Task statement —
One range is to be output from the listing below, exactly as written: the line with "- apply keeps_ret." to the line with "Create HintDb keeps.", both kept.

Data supplied —

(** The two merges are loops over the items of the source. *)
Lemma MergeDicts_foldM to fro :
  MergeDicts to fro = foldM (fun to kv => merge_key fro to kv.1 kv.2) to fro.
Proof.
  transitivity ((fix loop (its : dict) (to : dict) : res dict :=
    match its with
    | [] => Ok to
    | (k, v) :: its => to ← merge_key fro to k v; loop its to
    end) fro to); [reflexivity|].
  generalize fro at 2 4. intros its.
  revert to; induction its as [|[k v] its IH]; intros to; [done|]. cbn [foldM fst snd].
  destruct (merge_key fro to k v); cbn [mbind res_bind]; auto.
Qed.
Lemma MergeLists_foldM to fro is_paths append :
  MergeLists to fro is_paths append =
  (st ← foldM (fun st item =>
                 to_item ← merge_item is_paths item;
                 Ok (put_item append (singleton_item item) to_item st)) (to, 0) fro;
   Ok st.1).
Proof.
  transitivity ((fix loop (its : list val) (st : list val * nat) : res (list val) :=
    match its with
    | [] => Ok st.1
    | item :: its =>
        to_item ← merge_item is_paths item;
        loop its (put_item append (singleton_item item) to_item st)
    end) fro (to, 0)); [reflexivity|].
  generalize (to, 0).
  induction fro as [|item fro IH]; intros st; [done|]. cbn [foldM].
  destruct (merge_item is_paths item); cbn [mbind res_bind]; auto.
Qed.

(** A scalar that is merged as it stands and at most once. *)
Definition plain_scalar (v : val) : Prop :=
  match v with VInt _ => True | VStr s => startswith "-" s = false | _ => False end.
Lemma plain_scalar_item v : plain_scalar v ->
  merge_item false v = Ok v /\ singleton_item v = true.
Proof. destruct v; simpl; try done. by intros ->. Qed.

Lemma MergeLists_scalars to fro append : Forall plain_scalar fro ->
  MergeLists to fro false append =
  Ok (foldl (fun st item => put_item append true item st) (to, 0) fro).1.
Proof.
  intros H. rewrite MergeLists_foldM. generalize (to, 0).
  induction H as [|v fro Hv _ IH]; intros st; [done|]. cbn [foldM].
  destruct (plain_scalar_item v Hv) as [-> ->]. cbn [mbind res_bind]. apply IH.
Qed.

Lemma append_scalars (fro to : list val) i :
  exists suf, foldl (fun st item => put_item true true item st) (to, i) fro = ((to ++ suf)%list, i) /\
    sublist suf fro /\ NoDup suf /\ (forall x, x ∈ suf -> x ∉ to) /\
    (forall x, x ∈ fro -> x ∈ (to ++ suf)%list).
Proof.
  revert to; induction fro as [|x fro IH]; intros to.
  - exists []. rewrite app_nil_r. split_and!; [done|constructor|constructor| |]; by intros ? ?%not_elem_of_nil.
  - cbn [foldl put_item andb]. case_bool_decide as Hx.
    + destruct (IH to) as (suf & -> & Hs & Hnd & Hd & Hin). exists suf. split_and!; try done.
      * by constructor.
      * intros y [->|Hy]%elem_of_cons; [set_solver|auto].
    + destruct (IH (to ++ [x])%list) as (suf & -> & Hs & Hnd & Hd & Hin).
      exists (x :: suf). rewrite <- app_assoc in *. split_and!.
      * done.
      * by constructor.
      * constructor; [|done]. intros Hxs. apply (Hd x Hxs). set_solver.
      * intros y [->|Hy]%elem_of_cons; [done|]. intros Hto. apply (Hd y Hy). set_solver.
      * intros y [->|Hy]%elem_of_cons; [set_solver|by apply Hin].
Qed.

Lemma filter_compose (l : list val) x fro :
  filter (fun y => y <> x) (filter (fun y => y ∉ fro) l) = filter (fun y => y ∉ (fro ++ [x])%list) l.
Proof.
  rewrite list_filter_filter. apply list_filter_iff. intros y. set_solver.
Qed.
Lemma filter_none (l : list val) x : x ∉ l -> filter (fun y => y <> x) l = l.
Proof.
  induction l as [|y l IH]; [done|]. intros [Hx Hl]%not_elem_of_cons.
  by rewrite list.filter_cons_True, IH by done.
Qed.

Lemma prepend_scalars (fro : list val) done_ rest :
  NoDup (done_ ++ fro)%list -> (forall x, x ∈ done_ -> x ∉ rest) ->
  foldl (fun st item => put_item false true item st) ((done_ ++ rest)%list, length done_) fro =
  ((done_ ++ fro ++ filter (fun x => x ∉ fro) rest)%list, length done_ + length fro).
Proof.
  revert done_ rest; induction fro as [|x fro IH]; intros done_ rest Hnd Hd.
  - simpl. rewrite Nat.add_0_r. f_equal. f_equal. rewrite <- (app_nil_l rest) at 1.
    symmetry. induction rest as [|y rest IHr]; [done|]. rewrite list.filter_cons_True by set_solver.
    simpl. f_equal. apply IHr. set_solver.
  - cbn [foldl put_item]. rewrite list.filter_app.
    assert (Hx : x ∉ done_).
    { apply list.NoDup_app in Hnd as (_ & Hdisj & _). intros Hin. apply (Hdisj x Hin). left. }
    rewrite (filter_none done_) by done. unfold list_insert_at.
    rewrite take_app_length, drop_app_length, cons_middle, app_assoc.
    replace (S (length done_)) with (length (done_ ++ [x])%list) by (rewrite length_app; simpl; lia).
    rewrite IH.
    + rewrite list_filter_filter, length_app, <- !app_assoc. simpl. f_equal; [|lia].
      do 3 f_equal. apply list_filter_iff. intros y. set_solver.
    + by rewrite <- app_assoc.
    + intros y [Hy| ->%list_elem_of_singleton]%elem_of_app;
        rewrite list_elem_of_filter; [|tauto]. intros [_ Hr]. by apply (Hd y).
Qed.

==

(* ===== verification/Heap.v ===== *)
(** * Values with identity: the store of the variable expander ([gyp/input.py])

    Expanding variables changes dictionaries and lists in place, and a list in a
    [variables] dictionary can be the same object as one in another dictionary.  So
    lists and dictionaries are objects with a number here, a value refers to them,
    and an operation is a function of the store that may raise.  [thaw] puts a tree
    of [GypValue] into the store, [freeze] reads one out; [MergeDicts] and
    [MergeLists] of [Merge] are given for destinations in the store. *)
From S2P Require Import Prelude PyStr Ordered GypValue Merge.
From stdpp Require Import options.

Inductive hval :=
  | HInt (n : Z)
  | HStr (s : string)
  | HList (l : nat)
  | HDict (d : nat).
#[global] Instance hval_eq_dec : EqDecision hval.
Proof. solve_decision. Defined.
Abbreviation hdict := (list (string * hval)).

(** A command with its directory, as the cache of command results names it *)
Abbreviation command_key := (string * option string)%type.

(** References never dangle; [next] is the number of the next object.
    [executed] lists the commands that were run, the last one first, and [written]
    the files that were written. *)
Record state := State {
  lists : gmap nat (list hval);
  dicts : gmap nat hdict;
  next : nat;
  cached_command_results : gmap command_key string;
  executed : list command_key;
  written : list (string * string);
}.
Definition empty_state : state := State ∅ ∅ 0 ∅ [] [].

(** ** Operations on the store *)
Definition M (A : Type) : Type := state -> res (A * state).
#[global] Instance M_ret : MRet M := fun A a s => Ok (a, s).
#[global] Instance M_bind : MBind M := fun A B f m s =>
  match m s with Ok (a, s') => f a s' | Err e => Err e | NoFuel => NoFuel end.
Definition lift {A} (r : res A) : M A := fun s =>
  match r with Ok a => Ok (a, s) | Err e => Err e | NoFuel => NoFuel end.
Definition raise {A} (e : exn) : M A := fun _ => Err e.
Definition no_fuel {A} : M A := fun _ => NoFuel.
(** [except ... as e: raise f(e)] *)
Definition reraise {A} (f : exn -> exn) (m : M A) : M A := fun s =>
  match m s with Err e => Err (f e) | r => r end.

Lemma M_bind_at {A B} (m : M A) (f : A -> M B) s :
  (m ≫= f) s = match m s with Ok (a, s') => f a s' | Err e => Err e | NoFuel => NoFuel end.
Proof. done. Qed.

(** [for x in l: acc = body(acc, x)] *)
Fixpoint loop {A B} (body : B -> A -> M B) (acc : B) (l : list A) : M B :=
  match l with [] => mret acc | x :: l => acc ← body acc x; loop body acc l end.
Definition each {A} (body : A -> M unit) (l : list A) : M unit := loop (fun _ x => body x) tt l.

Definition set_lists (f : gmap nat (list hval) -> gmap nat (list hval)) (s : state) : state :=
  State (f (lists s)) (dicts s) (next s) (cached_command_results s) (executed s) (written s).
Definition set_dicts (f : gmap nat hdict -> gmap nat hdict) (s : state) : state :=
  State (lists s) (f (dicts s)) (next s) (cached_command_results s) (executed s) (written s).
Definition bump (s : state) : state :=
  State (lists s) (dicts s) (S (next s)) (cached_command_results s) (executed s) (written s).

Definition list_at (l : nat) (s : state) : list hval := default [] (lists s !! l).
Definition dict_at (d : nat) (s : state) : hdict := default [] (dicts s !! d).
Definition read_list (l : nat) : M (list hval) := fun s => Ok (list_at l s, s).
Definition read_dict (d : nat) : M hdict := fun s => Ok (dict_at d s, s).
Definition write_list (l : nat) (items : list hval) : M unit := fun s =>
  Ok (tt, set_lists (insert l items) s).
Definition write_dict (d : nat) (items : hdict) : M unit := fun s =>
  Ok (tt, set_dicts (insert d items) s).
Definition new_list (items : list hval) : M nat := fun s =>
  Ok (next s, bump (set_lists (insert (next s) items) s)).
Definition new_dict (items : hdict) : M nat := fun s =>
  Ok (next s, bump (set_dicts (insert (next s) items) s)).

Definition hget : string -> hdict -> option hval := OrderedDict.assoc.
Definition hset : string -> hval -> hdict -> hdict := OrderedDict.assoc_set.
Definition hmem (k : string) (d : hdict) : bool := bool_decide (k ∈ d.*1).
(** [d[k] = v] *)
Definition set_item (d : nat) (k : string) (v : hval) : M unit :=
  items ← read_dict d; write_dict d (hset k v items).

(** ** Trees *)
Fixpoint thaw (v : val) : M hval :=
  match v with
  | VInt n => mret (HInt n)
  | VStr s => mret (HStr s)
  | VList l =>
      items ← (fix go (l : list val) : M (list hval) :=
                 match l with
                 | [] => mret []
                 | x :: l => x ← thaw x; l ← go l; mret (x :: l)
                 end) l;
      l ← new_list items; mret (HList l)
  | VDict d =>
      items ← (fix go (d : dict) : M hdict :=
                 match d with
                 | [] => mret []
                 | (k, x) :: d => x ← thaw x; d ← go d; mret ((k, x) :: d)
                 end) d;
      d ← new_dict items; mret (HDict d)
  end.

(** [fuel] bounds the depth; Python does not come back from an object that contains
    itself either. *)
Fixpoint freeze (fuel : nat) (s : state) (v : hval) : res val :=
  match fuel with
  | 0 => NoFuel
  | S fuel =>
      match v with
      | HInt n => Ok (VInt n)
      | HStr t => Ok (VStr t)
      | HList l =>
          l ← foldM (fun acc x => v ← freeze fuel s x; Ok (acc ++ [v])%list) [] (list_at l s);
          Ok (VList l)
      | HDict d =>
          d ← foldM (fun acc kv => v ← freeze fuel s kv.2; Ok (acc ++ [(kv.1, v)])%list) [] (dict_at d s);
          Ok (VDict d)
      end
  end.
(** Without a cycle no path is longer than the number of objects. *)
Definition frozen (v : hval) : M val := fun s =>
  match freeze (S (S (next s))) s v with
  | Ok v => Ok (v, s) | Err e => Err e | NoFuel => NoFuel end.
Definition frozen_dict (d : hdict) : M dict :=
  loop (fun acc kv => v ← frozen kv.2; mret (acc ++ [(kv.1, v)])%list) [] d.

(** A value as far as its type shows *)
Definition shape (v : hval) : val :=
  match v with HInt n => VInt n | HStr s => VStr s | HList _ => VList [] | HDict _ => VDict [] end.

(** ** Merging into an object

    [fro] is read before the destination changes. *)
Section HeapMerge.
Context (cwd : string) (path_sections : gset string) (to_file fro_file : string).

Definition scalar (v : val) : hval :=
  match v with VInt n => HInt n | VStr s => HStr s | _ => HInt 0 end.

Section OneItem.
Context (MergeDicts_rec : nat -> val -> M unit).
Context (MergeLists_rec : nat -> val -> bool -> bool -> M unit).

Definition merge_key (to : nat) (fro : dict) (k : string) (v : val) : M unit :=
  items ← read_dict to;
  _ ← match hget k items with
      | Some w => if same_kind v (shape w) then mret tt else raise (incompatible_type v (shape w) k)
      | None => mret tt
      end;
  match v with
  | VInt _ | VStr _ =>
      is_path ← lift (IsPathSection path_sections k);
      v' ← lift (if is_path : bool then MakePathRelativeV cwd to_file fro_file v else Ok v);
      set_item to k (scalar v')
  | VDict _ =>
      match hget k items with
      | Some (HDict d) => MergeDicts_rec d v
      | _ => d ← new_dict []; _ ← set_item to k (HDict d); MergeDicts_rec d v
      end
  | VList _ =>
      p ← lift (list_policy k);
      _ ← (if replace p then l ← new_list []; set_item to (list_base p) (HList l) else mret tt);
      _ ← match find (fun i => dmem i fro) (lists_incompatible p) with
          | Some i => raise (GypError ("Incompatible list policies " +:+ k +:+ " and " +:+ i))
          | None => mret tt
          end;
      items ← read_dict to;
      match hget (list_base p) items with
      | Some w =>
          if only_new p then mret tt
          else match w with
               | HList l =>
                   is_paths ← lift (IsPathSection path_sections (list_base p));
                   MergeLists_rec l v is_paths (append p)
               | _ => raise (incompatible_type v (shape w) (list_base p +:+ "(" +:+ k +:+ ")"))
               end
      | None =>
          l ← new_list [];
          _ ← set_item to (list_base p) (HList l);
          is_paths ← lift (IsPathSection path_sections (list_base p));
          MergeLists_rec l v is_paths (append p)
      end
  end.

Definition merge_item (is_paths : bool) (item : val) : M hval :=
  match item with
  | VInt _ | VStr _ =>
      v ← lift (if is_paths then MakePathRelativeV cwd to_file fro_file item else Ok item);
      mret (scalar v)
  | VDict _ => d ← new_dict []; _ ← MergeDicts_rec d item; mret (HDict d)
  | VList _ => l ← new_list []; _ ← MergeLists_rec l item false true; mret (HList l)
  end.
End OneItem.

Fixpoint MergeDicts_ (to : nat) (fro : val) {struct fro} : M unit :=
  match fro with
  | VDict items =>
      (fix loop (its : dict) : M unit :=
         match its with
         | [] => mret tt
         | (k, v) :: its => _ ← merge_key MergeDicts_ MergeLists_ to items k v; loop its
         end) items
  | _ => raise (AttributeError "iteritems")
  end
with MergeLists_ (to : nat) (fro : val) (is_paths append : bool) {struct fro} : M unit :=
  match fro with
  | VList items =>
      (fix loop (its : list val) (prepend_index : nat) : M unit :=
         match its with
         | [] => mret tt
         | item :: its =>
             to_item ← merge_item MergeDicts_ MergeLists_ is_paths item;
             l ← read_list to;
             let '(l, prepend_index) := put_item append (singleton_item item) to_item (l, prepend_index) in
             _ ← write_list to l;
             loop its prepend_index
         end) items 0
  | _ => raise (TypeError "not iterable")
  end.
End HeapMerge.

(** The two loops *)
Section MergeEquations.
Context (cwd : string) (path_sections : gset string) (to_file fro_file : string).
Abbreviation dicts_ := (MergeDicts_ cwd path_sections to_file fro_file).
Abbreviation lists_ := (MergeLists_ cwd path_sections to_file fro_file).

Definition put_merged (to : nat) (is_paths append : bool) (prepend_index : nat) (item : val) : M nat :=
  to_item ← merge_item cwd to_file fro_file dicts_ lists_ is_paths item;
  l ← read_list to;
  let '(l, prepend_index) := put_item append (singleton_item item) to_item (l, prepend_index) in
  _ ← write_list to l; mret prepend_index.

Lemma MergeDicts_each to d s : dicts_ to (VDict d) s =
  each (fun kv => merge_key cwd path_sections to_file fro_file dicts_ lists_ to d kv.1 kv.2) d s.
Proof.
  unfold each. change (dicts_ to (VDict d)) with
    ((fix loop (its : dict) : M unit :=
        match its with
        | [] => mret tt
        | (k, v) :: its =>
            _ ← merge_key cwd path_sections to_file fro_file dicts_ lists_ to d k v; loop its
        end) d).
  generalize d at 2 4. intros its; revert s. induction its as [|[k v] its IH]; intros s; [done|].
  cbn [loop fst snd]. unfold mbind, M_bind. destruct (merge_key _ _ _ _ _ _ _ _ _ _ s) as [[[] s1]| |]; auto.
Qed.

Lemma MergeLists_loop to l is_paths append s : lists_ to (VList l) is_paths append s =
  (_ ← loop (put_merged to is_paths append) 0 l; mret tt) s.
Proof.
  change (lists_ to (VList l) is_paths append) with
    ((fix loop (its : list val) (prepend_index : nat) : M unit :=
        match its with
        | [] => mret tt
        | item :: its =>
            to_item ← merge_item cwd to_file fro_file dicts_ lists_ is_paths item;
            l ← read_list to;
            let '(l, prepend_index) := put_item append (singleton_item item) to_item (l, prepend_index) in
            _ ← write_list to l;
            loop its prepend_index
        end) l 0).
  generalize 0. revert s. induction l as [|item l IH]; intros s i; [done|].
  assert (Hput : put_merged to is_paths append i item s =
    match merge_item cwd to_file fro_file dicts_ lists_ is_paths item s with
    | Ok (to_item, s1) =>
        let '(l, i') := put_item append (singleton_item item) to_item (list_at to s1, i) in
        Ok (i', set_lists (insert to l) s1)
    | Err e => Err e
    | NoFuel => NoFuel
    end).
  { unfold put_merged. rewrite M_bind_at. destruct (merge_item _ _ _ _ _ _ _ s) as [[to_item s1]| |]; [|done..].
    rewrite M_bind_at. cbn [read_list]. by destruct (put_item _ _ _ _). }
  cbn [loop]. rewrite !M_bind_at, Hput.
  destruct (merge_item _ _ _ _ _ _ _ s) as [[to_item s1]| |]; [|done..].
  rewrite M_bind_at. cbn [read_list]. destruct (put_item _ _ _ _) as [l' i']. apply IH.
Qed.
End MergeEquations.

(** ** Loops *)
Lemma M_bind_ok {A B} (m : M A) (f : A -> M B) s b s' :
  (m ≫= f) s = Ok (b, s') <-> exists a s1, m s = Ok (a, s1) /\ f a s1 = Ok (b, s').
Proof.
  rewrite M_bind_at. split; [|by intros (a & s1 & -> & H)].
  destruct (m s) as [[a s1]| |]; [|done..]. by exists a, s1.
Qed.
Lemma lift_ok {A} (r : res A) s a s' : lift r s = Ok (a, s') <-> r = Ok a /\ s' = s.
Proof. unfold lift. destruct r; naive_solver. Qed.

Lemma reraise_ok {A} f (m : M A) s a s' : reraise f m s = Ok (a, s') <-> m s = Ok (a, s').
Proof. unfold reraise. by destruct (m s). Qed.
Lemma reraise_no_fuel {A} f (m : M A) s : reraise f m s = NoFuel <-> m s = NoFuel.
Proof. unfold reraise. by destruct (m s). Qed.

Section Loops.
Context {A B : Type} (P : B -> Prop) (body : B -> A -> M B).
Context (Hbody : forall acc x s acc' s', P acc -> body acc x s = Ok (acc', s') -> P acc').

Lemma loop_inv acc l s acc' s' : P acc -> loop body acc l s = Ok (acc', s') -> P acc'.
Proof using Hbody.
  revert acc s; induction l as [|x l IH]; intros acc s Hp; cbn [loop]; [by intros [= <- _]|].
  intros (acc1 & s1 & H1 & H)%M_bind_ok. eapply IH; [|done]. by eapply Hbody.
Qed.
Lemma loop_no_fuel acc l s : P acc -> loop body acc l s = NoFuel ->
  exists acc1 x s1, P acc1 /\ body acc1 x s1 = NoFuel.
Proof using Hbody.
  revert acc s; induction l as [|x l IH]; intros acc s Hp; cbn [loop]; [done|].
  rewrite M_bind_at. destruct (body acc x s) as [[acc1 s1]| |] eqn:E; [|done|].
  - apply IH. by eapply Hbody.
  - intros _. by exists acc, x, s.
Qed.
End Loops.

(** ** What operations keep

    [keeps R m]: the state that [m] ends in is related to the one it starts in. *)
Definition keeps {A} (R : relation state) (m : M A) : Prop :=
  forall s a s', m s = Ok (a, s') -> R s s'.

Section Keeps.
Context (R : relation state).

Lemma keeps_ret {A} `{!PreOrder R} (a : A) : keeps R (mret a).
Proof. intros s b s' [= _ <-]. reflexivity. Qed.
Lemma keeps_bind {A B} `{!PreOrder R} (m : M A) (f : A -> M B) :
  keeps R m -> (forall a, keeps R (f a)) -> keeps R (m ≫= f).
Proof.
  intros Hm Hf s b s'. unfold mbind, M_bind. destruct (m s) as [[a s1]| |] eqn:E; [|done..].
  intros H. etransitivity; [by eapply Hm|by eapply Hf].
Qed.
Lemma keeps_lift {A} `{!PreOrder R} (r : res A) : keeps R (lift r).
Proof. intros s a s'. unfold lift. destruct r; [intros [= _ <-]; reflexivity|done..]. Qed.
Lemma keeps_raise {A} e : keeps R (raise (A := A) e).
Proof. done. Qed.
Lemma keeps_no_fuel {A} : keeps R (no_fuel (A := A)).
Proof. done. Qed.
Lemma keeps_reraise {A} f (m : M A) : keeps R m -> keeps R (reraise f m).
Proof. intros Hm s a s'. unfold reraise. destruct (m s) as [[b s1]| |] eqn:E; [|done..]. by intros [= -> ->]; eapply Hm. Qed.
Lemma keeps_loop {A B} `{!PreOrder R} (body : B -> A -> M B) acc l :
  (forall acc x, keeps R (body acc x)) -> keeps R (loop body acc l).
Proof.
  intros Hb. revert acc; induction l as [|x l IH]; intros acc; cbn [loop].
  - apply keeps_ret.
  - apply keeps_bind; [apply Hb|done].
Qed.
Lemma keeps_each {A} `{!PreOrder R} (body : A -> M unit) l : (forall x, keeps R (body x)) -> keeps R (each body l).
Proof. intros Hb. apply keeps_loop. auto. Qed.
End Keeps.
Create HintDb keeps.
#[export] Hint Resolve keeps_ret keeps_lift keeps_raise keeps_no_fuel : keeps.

Answer area —
  - apply keeps_ret.
  - apply keeps_bind; [apply Hb|done].
Qed.
Lemma keeps_each {A} `{!PreOrder R} (body : A -> M unit) l : (forall x, keeps R (body x)) -> keeps R (each body l).
Proof. intros Hb. apply keeps_loop. auto. Qed.
End Keeps.
Create HintDb keeps.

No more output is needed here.